Stored data:
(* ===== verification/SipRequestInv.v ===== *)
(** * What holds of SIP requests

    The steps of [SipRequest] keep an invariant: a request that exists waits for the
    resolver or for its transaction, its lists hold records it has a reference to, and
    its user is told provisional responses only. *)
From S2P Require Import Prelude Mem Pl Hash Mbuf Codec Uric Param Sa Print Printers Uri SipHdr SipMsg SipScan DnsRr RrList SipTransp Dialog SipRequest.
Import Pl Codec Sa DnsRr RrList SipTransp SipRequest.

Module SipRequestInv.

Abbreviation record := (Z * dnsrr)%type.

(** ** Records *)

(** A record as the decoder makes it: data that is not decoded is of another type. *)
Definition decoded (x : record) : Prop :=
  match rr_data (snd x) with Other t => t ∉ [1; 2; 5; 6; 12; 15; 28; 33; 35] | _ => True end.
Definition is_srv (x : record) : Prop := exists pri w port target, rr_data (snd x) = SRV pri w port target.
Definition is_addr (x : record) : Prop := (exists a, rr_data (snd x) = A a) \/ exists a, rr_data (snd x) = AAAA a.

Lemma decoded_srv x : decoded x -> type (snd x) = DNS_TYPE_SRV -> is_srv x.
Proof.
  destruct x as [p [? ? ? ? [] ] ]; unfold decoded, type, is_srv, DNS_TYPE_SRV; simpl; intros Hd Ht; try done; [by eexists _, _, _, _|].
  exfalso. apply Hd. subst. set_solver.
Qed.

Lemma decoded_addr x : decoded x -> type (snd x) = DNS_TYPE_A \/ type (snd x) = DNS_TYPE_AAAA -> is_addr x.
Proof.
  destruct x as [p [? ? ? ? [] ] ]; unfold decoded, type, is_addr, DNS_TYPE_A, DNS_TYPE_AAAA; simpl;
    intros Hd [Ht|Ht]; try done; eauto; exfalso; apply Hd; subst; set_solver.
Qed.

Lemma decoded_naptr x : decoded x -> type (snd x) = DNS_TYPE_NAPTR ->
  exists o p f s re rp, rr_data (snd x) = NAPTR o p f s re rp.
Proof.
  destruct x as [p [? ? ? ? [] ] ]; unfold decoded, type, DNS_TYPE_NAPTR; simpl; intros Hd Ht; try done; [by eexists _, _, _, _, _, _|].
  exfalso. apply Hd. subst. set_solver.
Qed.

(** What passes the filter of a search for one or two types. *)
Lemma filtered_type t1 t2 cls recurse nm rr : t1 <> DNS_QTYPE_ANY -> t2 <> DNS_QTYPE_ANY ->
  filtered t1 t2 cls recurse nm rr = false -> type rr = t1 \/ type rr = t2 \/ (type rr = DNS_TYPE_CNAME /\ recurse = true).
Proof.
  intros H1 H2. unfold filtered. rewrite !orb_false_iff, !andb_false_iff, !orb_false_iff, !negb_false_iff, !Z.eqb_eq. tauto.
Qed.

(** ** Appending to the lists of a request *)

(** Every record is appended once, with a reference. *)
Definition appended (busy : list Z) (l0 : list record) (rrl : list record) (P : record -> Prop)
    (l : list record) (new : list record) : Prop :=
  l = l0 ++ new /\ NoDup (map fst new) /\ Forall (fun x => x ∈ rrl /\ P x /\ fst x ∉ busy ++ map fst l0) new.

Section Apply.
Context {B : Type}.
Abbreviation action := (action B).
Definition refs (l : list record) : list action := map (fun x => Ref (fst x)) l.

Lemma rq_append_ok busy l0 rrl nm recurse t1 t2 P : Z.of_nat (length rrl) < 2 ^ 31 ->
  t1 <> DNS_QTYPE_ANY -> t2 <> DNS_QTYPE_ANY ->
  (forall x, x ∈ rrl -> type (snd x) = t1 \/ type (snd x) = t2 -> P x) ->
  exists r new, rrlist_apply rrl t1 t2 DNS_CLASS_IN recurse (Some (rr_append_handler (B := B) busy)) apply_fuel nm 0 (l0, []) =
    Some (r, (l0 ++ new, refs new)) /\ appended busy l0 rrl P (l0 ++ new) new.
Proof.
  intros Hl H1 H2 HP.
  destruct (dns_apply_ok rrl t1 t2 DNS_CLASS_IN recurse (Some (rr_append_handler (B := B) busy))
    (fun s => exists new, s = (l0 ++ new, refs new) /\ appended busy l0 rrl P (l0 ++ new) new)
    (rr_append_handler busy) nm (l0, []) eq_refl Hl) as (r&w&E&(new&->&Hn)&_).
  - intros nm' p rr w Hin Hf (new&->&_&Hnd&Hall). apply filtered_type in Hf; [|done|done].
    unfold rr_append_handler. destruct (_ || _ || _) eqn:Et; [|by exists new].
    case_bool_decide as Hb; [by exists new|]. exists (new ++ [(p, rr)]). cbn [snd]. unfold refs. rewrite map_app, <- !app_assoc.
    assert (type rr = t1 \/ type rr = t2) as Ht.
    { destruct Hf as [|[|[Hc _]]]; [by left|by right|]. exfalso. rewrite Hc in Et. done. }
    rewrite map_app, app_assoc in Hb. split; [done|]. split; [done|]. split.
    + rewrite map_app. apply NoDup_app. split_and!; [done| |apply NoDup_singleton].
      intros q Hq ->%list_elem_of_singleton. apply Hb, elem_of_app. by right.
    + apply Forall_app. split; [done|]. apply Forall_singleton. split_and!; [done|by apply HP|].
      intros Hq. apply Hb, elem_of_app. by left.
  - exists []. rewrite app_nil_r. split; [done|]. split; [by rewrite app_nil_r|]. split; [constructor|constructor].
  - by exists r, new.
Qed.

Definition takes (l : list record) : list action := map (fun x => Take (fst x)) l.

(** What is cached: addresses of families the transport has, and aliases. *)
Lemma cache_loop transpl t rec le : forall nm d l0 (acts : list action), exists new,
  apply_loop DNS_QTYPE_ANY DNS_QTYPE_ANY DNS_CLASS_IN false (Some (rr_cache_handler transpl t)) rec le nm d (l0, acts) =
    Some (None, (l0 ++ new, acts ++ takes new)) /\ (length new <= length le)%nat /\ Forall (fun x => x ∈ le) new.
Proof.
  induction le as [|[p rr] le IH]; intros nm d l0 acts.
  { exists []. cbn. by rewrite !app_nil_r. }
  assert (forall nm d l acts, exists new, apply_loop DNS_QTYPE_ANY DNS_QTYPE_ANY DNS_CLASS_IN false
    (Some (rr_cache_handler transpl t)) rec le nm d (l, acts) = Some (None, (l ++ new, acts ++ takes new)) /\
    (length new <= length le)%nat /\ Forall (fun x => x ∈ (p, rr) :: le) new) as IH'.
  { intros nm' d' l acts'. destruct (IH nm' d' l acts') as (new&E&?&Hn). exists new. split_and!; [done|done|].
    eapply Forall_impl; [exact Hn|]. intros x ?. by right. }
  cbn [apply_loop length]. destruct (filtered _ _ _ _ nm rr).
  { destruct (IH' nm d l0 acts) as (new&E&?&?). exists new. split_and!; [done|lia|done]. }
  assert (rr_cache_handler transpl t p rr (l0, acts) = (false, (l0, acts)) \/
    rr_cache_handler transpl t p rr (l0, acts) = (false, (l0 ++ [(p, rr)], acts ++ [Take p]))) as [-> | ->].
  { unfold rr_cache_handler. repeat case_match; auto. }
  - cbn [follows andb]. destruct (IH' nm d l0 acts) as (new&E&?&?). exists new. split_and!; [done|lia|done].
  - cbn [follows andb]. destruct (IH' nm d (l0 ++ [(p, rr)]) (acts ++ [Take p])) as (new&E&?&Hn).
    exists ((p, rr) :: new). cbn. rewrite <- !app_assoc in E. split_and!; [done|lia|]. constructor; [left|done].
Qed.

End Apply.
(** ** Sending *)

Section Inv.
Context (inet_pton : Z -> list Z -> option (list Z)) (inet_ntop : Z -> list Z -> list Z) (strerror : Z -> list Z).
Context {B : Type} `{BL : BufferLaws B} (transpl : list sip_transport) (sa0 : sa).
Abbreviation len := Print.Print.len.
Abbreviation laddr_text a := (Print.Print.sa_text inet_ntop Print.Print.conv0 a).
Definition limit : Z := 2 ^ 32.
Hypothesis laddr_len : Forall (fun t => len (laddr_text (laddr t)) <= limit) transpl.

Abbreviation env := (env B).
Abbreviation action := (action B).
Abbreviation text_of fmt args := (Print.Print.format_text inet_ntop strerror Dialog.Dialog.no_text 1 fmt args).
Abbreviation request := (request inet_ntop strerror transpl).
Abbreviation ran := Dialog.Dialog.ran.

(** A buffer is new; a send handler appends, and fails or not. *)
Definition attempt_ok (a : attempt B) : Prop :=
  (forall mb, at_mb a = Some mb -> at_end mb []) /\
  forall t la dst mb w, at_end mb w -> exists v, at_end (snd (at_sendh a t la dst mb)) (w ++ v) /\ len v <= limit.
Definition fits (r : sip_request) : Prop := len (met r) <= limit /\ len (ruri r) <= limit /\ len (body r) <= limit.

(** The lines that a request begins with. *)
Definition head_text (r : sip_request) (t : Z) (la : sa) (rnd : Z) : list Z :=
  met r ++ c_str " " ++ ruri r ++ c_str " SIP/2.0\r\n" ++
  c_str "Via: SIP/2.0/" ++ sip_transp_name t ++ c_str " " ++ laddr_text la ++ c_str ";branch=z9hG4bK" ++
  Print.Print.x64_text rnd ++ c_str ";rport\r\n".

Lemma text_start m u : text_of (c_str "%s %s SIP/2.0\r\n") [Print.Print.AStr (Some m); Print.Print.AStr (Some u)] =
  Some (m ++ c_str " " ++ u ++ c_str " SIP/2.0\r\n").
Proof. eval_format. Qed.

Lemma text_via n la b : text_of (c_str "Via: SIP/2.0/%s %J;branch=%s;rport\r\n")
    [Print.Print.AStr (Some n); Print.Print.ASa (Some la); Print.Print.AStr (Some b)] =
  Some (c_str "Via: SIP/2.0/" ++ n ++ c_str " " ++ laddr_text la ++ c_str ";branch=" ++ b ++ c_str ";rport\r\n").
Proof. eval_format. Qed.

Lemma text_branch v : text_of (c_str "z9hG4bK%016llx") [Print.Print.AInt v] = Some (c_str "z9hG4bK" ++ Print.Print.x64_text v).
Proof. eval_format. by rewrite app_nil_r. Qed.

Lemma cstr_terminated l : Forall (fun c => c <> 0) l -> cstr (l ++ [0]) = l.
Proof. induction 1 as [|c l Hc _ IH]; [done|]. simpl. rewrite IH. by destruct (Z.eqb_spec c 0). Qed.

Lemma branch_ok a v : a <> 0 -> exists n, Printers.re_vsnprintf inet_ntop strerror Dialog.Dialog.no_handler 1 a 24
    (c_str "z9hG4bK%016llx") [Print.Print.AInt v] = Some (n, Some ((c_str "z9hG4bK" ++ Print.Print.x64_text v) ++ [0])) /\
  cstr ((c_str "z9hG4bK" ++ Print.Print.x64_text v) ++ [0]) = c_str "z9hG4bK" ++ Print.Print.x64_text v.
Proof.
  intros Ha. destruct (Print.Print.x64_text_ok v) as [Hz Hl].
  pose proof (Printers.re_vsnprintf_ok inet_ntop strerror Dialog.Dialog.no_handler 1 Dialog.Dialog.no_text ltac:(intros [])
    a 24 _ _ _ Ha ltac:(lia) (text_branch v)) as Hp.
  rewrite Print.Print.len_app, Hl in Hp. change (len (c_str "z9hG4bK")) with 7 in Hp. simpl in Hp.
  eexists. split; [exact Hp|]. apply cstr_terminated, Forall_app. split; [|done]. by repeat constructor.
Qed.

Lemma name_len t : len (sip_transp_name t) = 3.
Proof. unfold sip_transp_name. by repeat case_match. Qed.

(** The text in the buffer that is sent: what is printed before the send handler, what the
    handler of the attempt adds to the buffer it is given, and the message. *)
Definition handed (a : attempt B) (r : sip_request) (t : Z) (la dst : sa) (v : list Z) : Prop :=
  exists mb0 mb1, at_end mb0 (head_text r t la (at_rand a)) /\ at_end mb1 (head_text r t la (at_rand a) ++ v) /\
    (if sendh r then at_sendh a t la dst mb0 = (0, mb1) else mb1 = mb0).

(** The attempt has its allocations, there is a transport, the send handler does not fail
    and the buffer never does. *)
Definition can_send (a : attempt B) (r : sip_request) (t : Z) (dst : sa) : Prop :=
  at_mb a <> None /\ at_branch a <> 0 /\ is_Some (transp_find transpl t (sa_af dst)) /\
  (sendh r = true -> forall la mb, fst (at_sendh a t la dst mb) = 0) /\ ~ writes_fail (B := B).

TASK TO CARRY OUT:
Say how many lines in the data hold the string "length". No other content should accompany the number.

YOUR RESPONSE:
4